# 1 Foot Rimless



## Chizpa305 (Feb 13, 2011)

Looks very cool, I like the wood coming out of the water like that. Though I think you are not using a lot of real estate by putting that much soil. Almost half the tank is filled with it. Maybe if the soil was inclined, with less soil towards the front, it would look even better in my opinion.


----------



## Asteroid (Jul 26, 2018)

Chizpa305 said:


> Looks very cool, I like the wood coming out of the water like that. Though I think you are not using a lot of real estate by putting that much soil. Almost half the tank is filled with it. Maybe if the soil was inclined, with less soil towards the front, it would look even better in my opinion.


Thanks for the comments, yeah I see what you saying. Full disclosure the wood piece on the right isn't as deep as it is on the left so the higher substrate allows it to stay in that position. Probably could push some soil toward the back, but the tank is only 4" wide and the piece takes up around 3" so not a lot there to play with.
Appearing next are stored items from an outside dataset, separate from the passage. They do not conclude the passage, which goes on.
(** X15. A run with random placement is the run without it for the spread
    multiplied by the factor drawn, [0.8 + (1.2 - 0.8) * random()]: one
    random number is drawn, at the start, and none after it, whatever the
    engine replies. *)
Theorem random_placement_scales_the_spread base_x base_y base_z spread st :
  let factor :=
    num_add (num_lit (4 # 5))
            (num_mul (num_sub (num_lit (6 # 5)) (num_lit (4 # 5)))
                     (random_source st (random_used st))) in
  spawn_snowman_family base_x base_y base_z spread true st
  = spawn_snowman_family base_x base_y base_z (num_mul spread factor) false
      (with_random st (random_source st) (S (random_used st))) /\
  random_used (snd (spawn_snowman_family base_x base_y base_z spread true st))
  = S (random_used st).
Proof.
  intros factor.
  assert (E : spawn_snowman_family base_x base_y base_z spread true st
              = spawn_snowman_family base_x base_y base_z (num_mul spread factor)
                  false (with_random st (random_source st) (S (random_used st))))
    by reflexivity.
  split; [exact E|]. rewrite E.
  pose proof (spawn_snowman_family_fixed_random_free
                base_x base_y base_z (num_mul spread factor)
                (with_random st (random_source st) (S (random_used st)))
                (random_source st) (S (random_used st))) as H.
  assert (Hw : with_random (with_random st (random_source st) (S (random_used st)))
                           (random_source st) (S (random_used st))
               = with_random st (random_source st) (S (random_used st)))
    by reflexivity.
  rewrite Hw in H. rewrite H. reflexivity.
Qed.

End FamilyAnswers.

Section Reports.
Context {PN : PyNumber}.

Lemma reported_value key error_key vars v :
  reported key error_key 1 vars (true, snd vars ++ [(key, v)]).
Proof.
  split; [destruct (fst vars); reflexivity|].
  eexists. split; [reflexivity|]. split; [reflexivity|].
  constructor; [left; reflexivity | constructor].
Qed.

Lemma reported_nothing key error_key vars : reported key error_key 0 vars vars.
Proof.
  split; [destruct (fst vars); reflexivity|].
  exists []. rewrite app_nil_r. repeat split. constructor.
Qed.

Lemma group_error_reports text key error_key vars vars0 e st :
  fst vars0 = fst vars \/ fst vars0 = true -> snd vars0 = snd vars ->
  exists a st', group_error text error_key vars0 e st = (Ret a, st') /\
                reported key error_key 1 vars a.
Proof.
  intros Hm Hs. eexists. eexists. split; [reflexivity|]. simpl. rewrite Hs.
  split.
  - simpl. destruct Hm as [-> | ->]; destruct (fst vars); reflexivity.
  - eexists. split; [reflexivity|]. split; [reflexivity|].
    constructor; [right; reflexivity | constructor].
Qed.

Lemma block_returns (P : locals -> Prop) (body : M locals) h st :
  (forall a st', body st = (Ret a, st') -> P a) ->
  (forall e st', exists a st'', h e st' = (Ret a, st'') /\ P a) ->
  exists a st', try_except body h st = (Ret a, st') /\ P a.
Proof.
  intros Hb Hh. unfold try_except.
  destruct (body st) as [[a|e] st'] eqn:E.
  - exists a, st'. split; [reflexivity | exact (Hb a st' eq_refl)].
  - apply Hh.
Qed.

Lemma modify_location_reports actor_path x y z vars st :
  exists vars' st',
    modify_location actor_path x y z vars st = (Ret vars', st') /\
    reported "location_cm" "location_error"
             (if any_given [x; y; z] then 1 else 0) vars vars'.
Proof.
  unfold modify_location. destruct (any_given [x; y; z]).
  - apply block_returns.
    + intros a st' H. invert_binds. apply ret_inv in H. subst a.
      apply reported_value.
    + intros e st'. apply group_error_reports; [left|]; reflexivity.
  - exists vars, st. split; [reflexivity | apply reported_nothing].
Qed.

Lemma modify_rotation_reports actor_path pitch yaw roll vars st :
  exists vars' st',
    modify_rotation actor_path pitch yaw roll vars st = (Ret vars', st') /\
    reported "rotation" "rotation_error"
             (if any_given [pitch; yaw; roll] then 1 else 0) vars vars'.
Proof.
  unfold modify_rotation. destruct (any_given [pitch; yaw; roll]).
  - apply block_returns.
    + intros a st' H. invert_binds. apply ret_inv in H. subst a.
      apply reported_value.
    + intros e st'. apply group_error_reports; [left|]; reflexivity.
  - exists vars, st. split; [reflexivity | apply reported_nothing].
Qed.

Lemma modify_scale_reports actor_path scale_x scale_y scale_z vars st :
  exists vars' st',
    modify_scale actor_path scale_x scale_y scale_z vars st = (Ret vars', st') /\
    reported "scale" "scale_error"
             (if any_given [scale_x; scale_y; scale_z] then 1 else 0) vars vars'.
Proof.
  unfold modify_scale. destruct (any_given [scale_x; scale_y; scale_z]).
  - apply block_returns.
    + intros a st' H. invert_binds.
      match type of H with
      | try_except ?b ?h ?s = _ =>
          destruct (block_returns
                      (reported "scale" "scale_error" 1 vars) b h s)
            as (a' & st'' & E' & HP)
      end.
      * intros a' st'' H'. invert_binds. apply ret_inv in H'. subst a'.
        apply reported_value.
      * intros e st''. apply group_error_reports; [right|]; reflexivity.
      * pose proof (eq_trans (eq_sym E') H) as Heq.
        inversion Heq; subst. exact HP.
    + intros e st'. apply group_error_reports; [left|]; reflexivity.
  - exists vars, st. split; [reflexivity | apply reported_nothing].
Qed.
Like any other scape will be fine-tuning as I go along.


----------



## monkeyruler90 (Apr 13, 2008)

from the first picture I thought the inlet/outlet were drilled from the bottom/back.would be awesome if it was fully plumbed from the outside and leave the rim just open like that. 


Looks good!


----------



## Asteroid (Jul 26, 2018)

monkeyruler90 said:


> from the first picture I thought the inlet/outlet were drilled from the bottom/back.would be awesome if it was fully plumbed from the outside and leave the rim just open like that.
> 
> Looks good!



Thanks, I would have to do a much bigger version to plumb it, this tank is only 1.5 Gallons and has a 4" depth


----------



## Chizpa305 (Feb 13, 2011)

Asteroid said:


> Thanks, I would have to do a much bigger version to plumb it, this tank is only 1.5 Gallons and has a 4" depth


Wow 1.5 gallons. Looks bigger at first glance.


----------



## Econde (Oct 13, 2015)

Good job. It looks awesome.


----------



## Asteroid (Jul 26, 2018)

Chizpa305 said:


> Wow 1.5 gallons. Looks bigger at first glance.


Yeah, first pic at a quick glance u can't tell until you look at the size of plants and of course the equipment in the last pic. 




Econde said:


> Good job. It looks awesome.


Thanks much!


----------



## Blue Ridge Reef (Feb 10, 2008)

Didn't realize it was so tiny, you've done a great job! That's not a nano, that's a pico! Very cool tank, love the layout, and the substrate depth makes sense now that I see the scale.


----------



## Asteroid (Jul 26, 2018)

Blue Ridge Reef said:


> Didn't realize it was so tiny, you've done a great job! That's not a nano, that's a pico! Very cool tank, love the layout, and the substrate depth makes sense now that I see the scale.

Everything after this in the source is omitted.